— Борис Антонович!..
— Ну, что еще? — спросил я грубо.
— Он явился. Принес извинения Ивану Ивановичу.
— Какое событие! Об этом надо сообщить по радио! Вот приказ о выговоре. Вывесьте.
— Хорошо, Борис Антонович. Это не все. Бухарев требует вас и Кротова к себе. Звонила секретарь. Вы уже опоздали на пятнадцать минут.
— Опоздаю еще на пятнадцать. Не умрет Бухарев.
Глаза ее широко раскрылись.
— Не советую, Борис Антонович…
— Слушайте, Юлия Павловна, я не прошу у вас совета!
— Как вам угодно… — пожала плечами Миусова и направилась к двери.
Я остановил ее:
— Скажите, пожалуйста, вы понимаете своих детей?
Юлии Павловне показалось, наверно, что она ослышалась.
— Понимаю ли я своих детей? Безусловно!
— Все их поступки?
— Безусловно, все.
— Ну, вы счастливый человек! Можете идти.
Оскорбленная, в смятении Миусова удалилась.
Я выкурил подряд две сигареты. Раздался звонок. Из приемной Бухарева настойчиво просили явиться.
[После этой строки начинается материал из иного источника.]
(* ===== verification/SvcRoute.v ===== *)
(** * ClusterIP Service routing: [pkg/network/svcroute]

    The controller turns a Service and its EndpointSlices into rdr rules and
    pushes them to the router, driven by a work queue of Service keys.  The
    Kubernetes objects carry the fields the controller reads; the informer
    caches are maps and listing one yields its entries in an unspecified
    order. *)

From S2P Require Import Prelude GoStrings GoNet Host PodNet PrivPolicy PodNetPolicy WireGuard NetConfig.

Open Scope Z_scope.

Record ServicePort := mkSvcPort { sp_Name : string; sp_Protocol : string; sp_Port : Z }.

Record Service := mkService {
  svc_Namespace : string; svc_Name : string; svc_ExternalName : bool; svc_ClusterIP : string;
  svc_Ports : list ServicePort;
}.

Record SliceEndpoint := mkSliceEp {
  se_Addresses : list string; se_Ready : option bool; se_Terminating : option bool;
}.

Record EndpointSlice := mkSlice {
  sl_Namespace : string; sl_ServiceName : string; sl_IPv4 : bool;
  sl_Endpoints : list SliceEndpoint; sl_Ports : list (option string * option Z);
}.

Definition ClusterIPNone : string := "None".

Definition serviceKey (ns name : string) : string := ns +:+ "/" +:+ name.

Definition splitKey (key : string) : string * string :=
  match cut_on (ch 47) key with Some (ns, name) => (ns, name) | None => ("", key) end.

(** A nil Ready means ready; a terminating endpoint is never a target. *)
Definition endpoint_ready (ep : SliceEndpoint) : bool :=
  default true (se_Ready ep) && negb (default false (se_Terminating ep)).

Definition slice_ready_ips (sl : EndpointSlice) : list string :=
  if sl_IPv4 sl then filter (λ ep, endpoint_ready ep = true) (sl_Endpoints sl) ≫= se_Addresses else [].

Definition readyEndpointIPs (slices : list EndpointSlice) : list string :=
  sorted_set (slices ≫= slice_ready_ips).

(** First write wins, over the slices in list order. *)
Definition targetByName (slices : list EndpointSlice) : gmap string Z :=
  foldl (λ m p, match p with
                | (_, None) => m
                | (name, Some port) =>
                    let name := default "" name in
                    match m !! name with Some _ => m | None => <[name := port]> m end
                end) ∅ (slices ≫= sl_Ports).

Definition port_rule (svc : Service) (targets : gmap string Z) (ips : list string) (sp : ServicePort)
    : list ServiceRule :=
  let proto := ToLower (sp_Protocol sp) in
  if negb (String.eqb proto "tcp") && negb (String.eqb proto "udp") then [] else
  match targets !! sp_Name sp with
  | None => []
  | Some target =>
      [mkRule (serviceKey (svc_Namespace svc) (svc_Name svc)) (svc_ClusterIP svc) proto
         (sp_Port sp) target ips]
  end.

(** An empty list is the source's nil: remove this Service's rules. *)
Definition BuildServiceRules (svc : Service) (slices : list EndpointSlice) : list ServiceRule :=
  if svc_ExternalName svc then []
  else if String.eqb (svc_ClusterIP svc) "" || String.eqb (svc_ClusterIP svc) ClusterIPNone then []
  else
    match readyEndpointIPs slices with
    | [] => []
    | ips => svc_Ports svc ≫= port_rule svc (targetByName slices) ips
    end.

(** ** The routable filter *)

Definition routable_nets (cidrs : list string) : list IPNet :=
  omap (λ c, if String.eqb c "" then None
             else match ParseCIDR c with Some (_, n) => Some n | None => None end) cidrs.

Definition in_nets (nets : list IPNet) (ip : string) : bool :=
  match ParseIP ip with
  | None => false
  | Some parsed => existsb (λ n, Net_Contains n parsed) nets
  end.

(** [None]: no filter is installed. *)
Definition WithRoutableCIDRs (cidrs : list string) : option (string → bool) :=
  match routable_nets cidrs with [] => None | nets => Some (in_nets nets) end.

Definition keep_routable (routable : string → bool) (r : ServiceRule) : list ServiceRule :=
  match filter (λ ip, routable ip = true) (Backends r) with
  | [] => []
  | kept => [mkRule (ServiceKey r) (ClusterIP r) (PodNet.Protocol r) (Port r) (TargetPort r) kept]
  end.

Definition filterRoutable (routable : option (string → bool)) (rules : list ServiceRule)
    : list ServiceRule :=
  match routable with None => rules | Some f => rules ≫= keep_routable f end.

(** ** The controller *)

(** The informer caches: Services by key, EndpointSlices by their own key. *)
Record Caches := mkCaches { ca_services : gmap string Service; ca_slices : gmap string EndpointSlice }.

(** The namespace and the service-name label select a Service's slices. *)
Definition owned_by (ns name : string) (sl : EndpointSlice) : Prop :=
  sl_Namespace sl = ns ∧ sl_ServiceName sl = name.

#[export] Instance owned_by_dec ns name sl : Decision (owned_by ns name sl).
Proof. unfold owned_by. apply _. Defined.

Section controller.
Context `{MapRange} {W : Type} (R : Runner W) (routable : option (string → bool)).

Definition get (ca : Caches) (key : string) : option Service :=
  let '(ns, name) := splitKey key in ca_services ca !! serviceKey ns name.

Definition listForService (ca : Caches) (ns name : string) : list EndpointSlice :=
  (filter (λ kv, owned_by ns name kv.2) (range (ca_slices ca))).*2.

Definition reconcile (ca : Caches) (key : string) (rt : Router) (w : W)
    : Router * W * result NetError unit :=
  match get ca key with
  | None => DetachService R rt key w
  | Some svc =>
      let '(ns, name) := splitKey key in
      match filterRoutable routable (BuildServiceRules svc (listForService ca ns name)) with
      | [] => DetachService R rt key w
      | rules => AttachService R rt key rules w
      end
  end.

Record Controller := mkCtl { ct_caches : Caches; ct_queue : gset string; ct_router : Router; ct_world : W }.

(** Informer events: the cache changes, then the handler enqueues a key.
    [None] deletes the object. *)
Inductive event : Type :=
  | EvService (key : string) (svc : option Service)
  | EvSlice (key : string) (sl : option EndpointSlice).

Definition enqueueService (key : string) (q : gset string) : gset string := {[key]} ∪ q.

Definition enqueueSlice (sl : EndpointSlice) (q : gset string) : gset string :=
  if String.eqb (sl_ServiceName sl) "" then q
  else {[serviceKey (sl_Namespace sl) (sl_ServiceName sl)]} ∪ q.

(** The handlers see the new object, and the old one only on deletion. *)
Definition on_event (c : Controller) (e : event) : Controller :=
  match e with
  | EvService key svc =>
      mkCtl (mkCaches (partial_alter (λ _, svc) key (ca_services (ct_caches c))) (ca_slices (ct_caches c)))
        (enqueueService key (ct_queue c)) (ct_router c) (ct_world c)
  | EvSlice key sl =>
      let q := match sl, ca_slices (ct_caches c) !! key with
               | Some sl, _ => enqueueSlice sl (ct_queue c)
               | None, Some old => enqueueSlice old (ct_queue c)
               | None, None => ct_queue c
               end in
      mkCtl (mkCaches (ca_services (ct_caches c)) (partial_alter (λ _, sl) key (ca_slices (ct_caches c))))
        q (ct_router c) (ct_world c)
  end.

(** One item of the queue: on failure the key is queued again. *)
Definition processNext (c : Controller) (key : string) : Controller :=
  let '(rt, w, r) := reconcile (ct_caches c) key (ct_router c) (ct_world c) in
  mkCtl (ct_caches c)
    (match r with Ok _ => ct_queue c ∖ {[key]} | Err _ => ct_queue c end) rt w.

(** The Service that stops being named by the slice an event updates. *)
Definition moved_from (ca : Caches) (e : event) : gset string :=
  match e with
  | EvSlice key (Some sl) =>
      match ca_slices ca !! key with
      | Some old =>
          if bool_decide (sl_Namespace sl = sl_Namespace old ∧ sl_ServiceName sl = sl_ServiceName old)
          then ∅ else {[serviceKey (sl_Namespace old) (sl_ServiceName old)]}
      | None => ∅
      end
  | _ => ∅
  end.

(** A Service object is stored under its own key. *)
Definition keyed (e : event) : Prop :=
  match e with
  | EvService key (Some s) =>
      key = serviceKey (svc_Namespace s) (svc_Name s) ∧ no_char (ch 47) (svc_Namespace s) = true
  | _ => True
  end.

(** The interleavings of informer events and queue processing.  [lost]
    remembers the Services that a slice was moved away from while their key was
    not queued, until an event queues it: the handler does not, see
    [relabelled_slice_stale]. *)
Inductive ctl_history (init : Controller) : gset string → Controller → Prop :=
  | history_start : ctl_history init ∅ init
  | history_event lost c e :
      ctl_history init lost c → keyed e →
      ctl_history init ((lost ∪ moved_from (ct_caches c) e) ∖ ct_queue (on_event c e)) (on_event c e)
  | history_process lost c key :
      ctl_history init lost c → key ∈ ct_queue c → ctl_history init lost (processNext c key).
End controller.
Arguments Controller : clear implicits.

(** ** Keys *)

Lemma splitKey_serviceKey ns name :
  no_char (ch 47) ns = true → splitKey (serviceKey ns name) = (ns, name).
Proof.
  intros Hn. unfold splitKey, serviceKey. change ("/" +:+ name) with (String (ch 47) name).
  by rewrite cut_on_app.
Qed.

Lemma serviceKey_inj ns1 name1 ns2 name2 :
  no_char (ch 47) ns1 = true → no_char (ch 47) ns2 = true →
  serviceKey ns1 name1 = serviceKey ns2 name2 → ns1 = ns2 ∧ name1 = name2.
Proof.
  intros H1 H2 E. pose proof (splitKey_serviceKey ns1 name1 H1) as E1.
  rewrite E, splitKey_serviceKey in E1 by done. by simplify_eq.
Qed.

(** ** The rules built for one Service *)

Lemma elem_of_readyEndpointIPs slices ip :
  ip ∈ readyEndpointIPs slices ↔
  ∃ sl ep, sl ∈ slices ∧ ep ∈ sl_Endpoints sl ∧ ip ∈ se_Addresses ep ∧ sl_IPv4 sl = true ∧
    se_Ready ep ≠ Some false ∧ se_Terminating ep ≠ Some true.
Proof.
  unfold readyEndpointIPs. rewrite elem_of_sorted_set, list_elem_of_bind.
  unfold slice_ready_ips, endpoint_ready. split.
  - intros (sl & Hin & Hsl). destruct (sl_IPv4 sl) eqn:E4; [|by apply not_elem_of_nil in Hin].
    apply list_elem_of_bind in Hin as (ep & Hip & [Hr Hep]%list_elem_of_filter).
    exists sl, ep. split_and!; try done; intros E; rewrite E in Hr; by bools.
  - intros (sl & ep & Hsl & Hep & Hip & E4 & Hr & Ht). exists sl. split; [|done]. rewrite E4.
    apply list_elem_of_bind. exists ep. split; [done|]. apply list_elem_of_filter. split; [|done].
    destruct (se_Ready ep) as [[]|], (se_Terminating ep) as [[]|]; done.
Qed.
ПИСЬМО КАТИ«Сережа, милый! Ты бы знал, как я измучилась. Я думаю о тебе, думаю и больше ни о чем не могу думать. Я люблю тебя больше жизни. Знаешь, я даже ловлю себя на мысли, что стала меньше любить папу и маму. Это ужасно, но я ничего не могу с собой поделать. А мои школьные подруги стали мне почти совсем чужими. Я перестала их понимать. Они болтают о нарядах, я слушаю их и думаю: какие пустяки! Они страшно интересуются, как мы живем, ужасаются, что мы забрались в такую глушь, а я думаю: вы ничего не понимаете!
Сереженька, если наша разлука продлится долго, я умру, честное слово! Настоящего разговора дома еще не было, но он будет, и я помню все твои наставления. Мне ужасно не хочется расстраивать маму, и я мучаюсь еще больше.
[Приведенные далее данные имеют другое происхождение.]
(** Whatever the state, the kubelet gets to stop the router. *)
Lemma reaches_stop s : svc_inv s → ∃ evs s', svc_run R routable s evs = Some s' ∧ sv_close s' = CStopped.
Proof.
  intros Hi. assert (∀ s0, svc_inv s0 → sv_close s0 = CClosed → ∃ evs s', svc_run R routable s0 evs = Some s' ∧ sv_close s' = CStopped) as Hcl.
  { intros s0 _ Hc. exists [SRouter]. cbn. rewrite Hc. destruct (Stop R _ _) as [[rt w] r]. by eexists. }
  assert (∀ s0, svc_inv s0 → sv_close s0 = CWaiting → ∃ evs s', svc_run R routable s0 evs = Some s' ∧ sv_close s' = CStopped) as Hwt.
  { intros s0 Hi0 Hc. assert (sv_cancelled s0 = true) as Hx by (apply (si_cancelled _ Hi0); congruence).
    destruct (sv_run s0) eqn:Er; [exists [SSynced false; SWaited; SRouter]|exists [SReturn; SWaited; SRouter]|exists [SWaited; SRouter]]; cbn;
      rewrite ?Er; cbn; rewrite ?Hx; cbn; rewrite ?Hc, ?Er; cbn; destruct (Stop R _ _) as [[rt w] r]; by eexists. }
  destruct (sv_close s) eqn:Ec; [|by apply Hwt|by apply Hcl|by exists [], s].
  destruct (svc_step R routable s SStop) as [s1|] eqn:Es; [|cbn in Es; by rewrite Ec in Es].
  pose proof (svc_step_inv _ _ _ Hi Es) as Hi1. destruct (Hwt s1 Hi1) as (evs & s' & Hr & Hs').
  { cbn in Es. rewrite Ec in Es. by injection Es as <-. }
  exists (SStop :: evs), s'. split; [|done]. cbn [svc_run]. by rewrite Es.
Qed.
End proofs.

(** C39: the Service controller goes quietly.  Whatever the workers, the informers and
    the kubelet have done, it can get to stop the router, and the workers can all end;
    and once it has, the router is off and holds no rules, and no informer event and
    no reconcile still under way or still queued does anything to the host. *)
Theorem service_teardown `{MapRange} {W} (R : Runner W) routable rt w evs s :
  svc_run R routable (svc_start rt w) evs = Some s →
  (∃ evs' s', svc_run R routable s evs' = Some s' ∧ sv_close s' = CStopped ∧ Forall (λ v, v = WGone) (sv_workers s')) ∧
  (sv_close s = CStopped → off (ct_router (sv_ctl s)) ∧
    ∀ evs' s', svc_run R routable s evs' = Some s' → ct_world (sv_ctl s') = ct_world (sv_ctl s)).
Proof.
  intros Hr. pose proof (svc_run_inv R routable _ _ _ (start_inv rt w) Hr) as Hi. split.
  - destruct (reaches_stop R routable s Hi) as (e1 & s1 & H1 & Hc1). pose proof (svc_run_inv R routable _ _ _ Hi H1) as Hi1.
    assert (sv_shut s1 = true) as Hsh by (apply (si_shut _ Hi1), (si_closed _ Hi1); by right).
    destruct (drains R routable s1 _ Hsh (le_n _)) as (e2 & s2 & H2 & Hg). exists (e1 ++ e2), s2. rewrite svc_run_app, H1.
    split; [exact H2|]. split; [|done]. by apply (stopped_run R routable _ _ _ Hi1 Hc1 H2).
  - intros Hc. split; [by apply (si_off _ Hi)|]. intros evs' s' Hr'. by apply (stopped_run R routable _ _ _ Hi Hc Hr').
Qed.

(** Waiting for [Run] is not waiting for its workers: for every Service there is a
    schedule in which the router has been stopped and a worker has yet to reconcile. *)
Theorem stop_does_not_drain `{MapRange} {W} (R : Runner W) routable rt w key :
  ∃ evs s, svc_run R routable (svc_start rt w) evs = Some s ∧ sv_close s = CStopped ∧ sv_workers s !! 0%nat = Some (WBusy key).
Proof.
  exists [SSynced true; SInformer (EvService key None); SWorker 0 key; SStop; SReturn; SWaited; SRouter].
  cbn [svc_run svc_step svc_start sv_run sv_workers sv_ctl sv_shut sv_close sv_cancelled].
  change (replicate serviceControllerWorkers WIdle !! 0%nat) with (Some WIdle). cbn [worker_step].
  rewrite bool_decide_true by (unfold ready_keys; rewrite elem_of_difference; split; [change (key ∈ ({[key]} ∪ ∅ : gset string)); set_solver|apply not_elem_of_empty]). cbn.
  destruct (Stop R rt w) as [[rt' w'] r]. eexists. split; [reflexivity|]. by split.
Qed.

(** A worker holds a Service with an endpoint when the router is stopped; it then finds
    the router not started, and the anchor stays flushed. *)
Definition late_reconcile : list SvcEvent :=
  [SSynced true; SInformer (EvSlice "default/web-1" (Some (web_slice 8080 "10.244.1.5" "web"))); SInformer (EvService "default/web" (Some web_svc));
   SWorker 0 "default/web"; SStop; SReturn; SWaited; SRouter].

Lemma service_teardown_witness :
  ∃ s s', svc_run (H := canonical_range) pf_sim None (svc_start svc_router ({[DefaultAnchor := "stale"]}, [])) late_reconcile = Some s ∧
    sv_workers s = [WBusy "default/web"; WIdle] ∧
    svc_run (H := canonical_range) pf_sim None s [SWorker 0 ""] = Some s' ∧ ct_world (sv_ctl s') = ct_world (sv_ctl s) ∧
    (ct_world (sv_ctl s)).1 = ∅.
Proof.
  set (w0 := ({[DefaultAnchor := "stale"]} : gmap string string, [] : list (option CommandError))).
  assert (((λ s : Svc _, (sv_workers s, sv_close s, bool_decide ((ct_world (sv_ctl s)).1 = ∅))) <$>
    svc_run (H := canonical_range) pf_sim None (svc_start svc_router w0) late_reconcile)
    = Some ([WBusy "default/web"; WIdle], CStopped, true)) as Hv by (vm_compute; reflexivity).
  destruct (svc_run (H := canonical_range) pf_sim None (svc_start svc_router w0) late_reconcile) as [s|] eqn:E; [|discriminate Hv].
  cbn [fmap option_fmap option_map] in Hv. injection Hv as Hw Hc Ha. apply bool_decide_eq_true_1 in Ha.
  assert (∃ s', svc_run (H := canonical_range) pf_sim None s [SWorker 0 ""] = Some s') as [s' Es'].
  { cbn [svc_run svc_step]. rewrite Hw. cbn [lookup list_lookup]. unfold worker_step. destruct (reconcile _ _ _ _ _ _) as [[rt w] r]. by eexists. }
  exists s, s'. split; [reflexivity|]. split; [exact Hw|]. split; [exact Es'|]. split; [|exact Ha].
  destruct (service_teardown (H := canonical_range) pf_sim None svc_router w0 late_reconcile s E) as [_ H2].
  destruct (H2 Hc) as [_ H3]. exact (H3 [SWorker 0 ""] s' Es').
Defined.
Я была у тебя дома, и меня встретили замечательно. Как хорошо, когда родители без предрассудков! Твой папа просто молодец. Он был ко мне очень ласков и внимателен и советовал быть с тобой построже. Как будто я и так не строгая! А какая хорошая у тебя мама! Ведь я ее, по существу, не знаю, а она приняла меня как родного человека. И главное, она не считает, что я сбила тебя с толку, задурила тебе голову. Ты должен очень любить своих родителей. Родителей, говорят, не выбирают, а если бы и выбирали, то лучше бы ты все равно не выбрал.
А ты меня еще любишь? Часто меня вспоминаешь? Сколько раз в день? Один или два? Я тебя вспоминаю каждую секунду. Я все больше и больше тебя люблю. Я хочу расцеловать каждую твою клеточку, мой славный, милый, любимый, золотой мой муж! Наконец-то я перестала этого слова стыдиться. Ты мой муж, и если ты вдруг исчезнешь, то сразу исчезну я. Без тебя мне не надо ни ребенка, ни Москвы, ни солнца — ничего!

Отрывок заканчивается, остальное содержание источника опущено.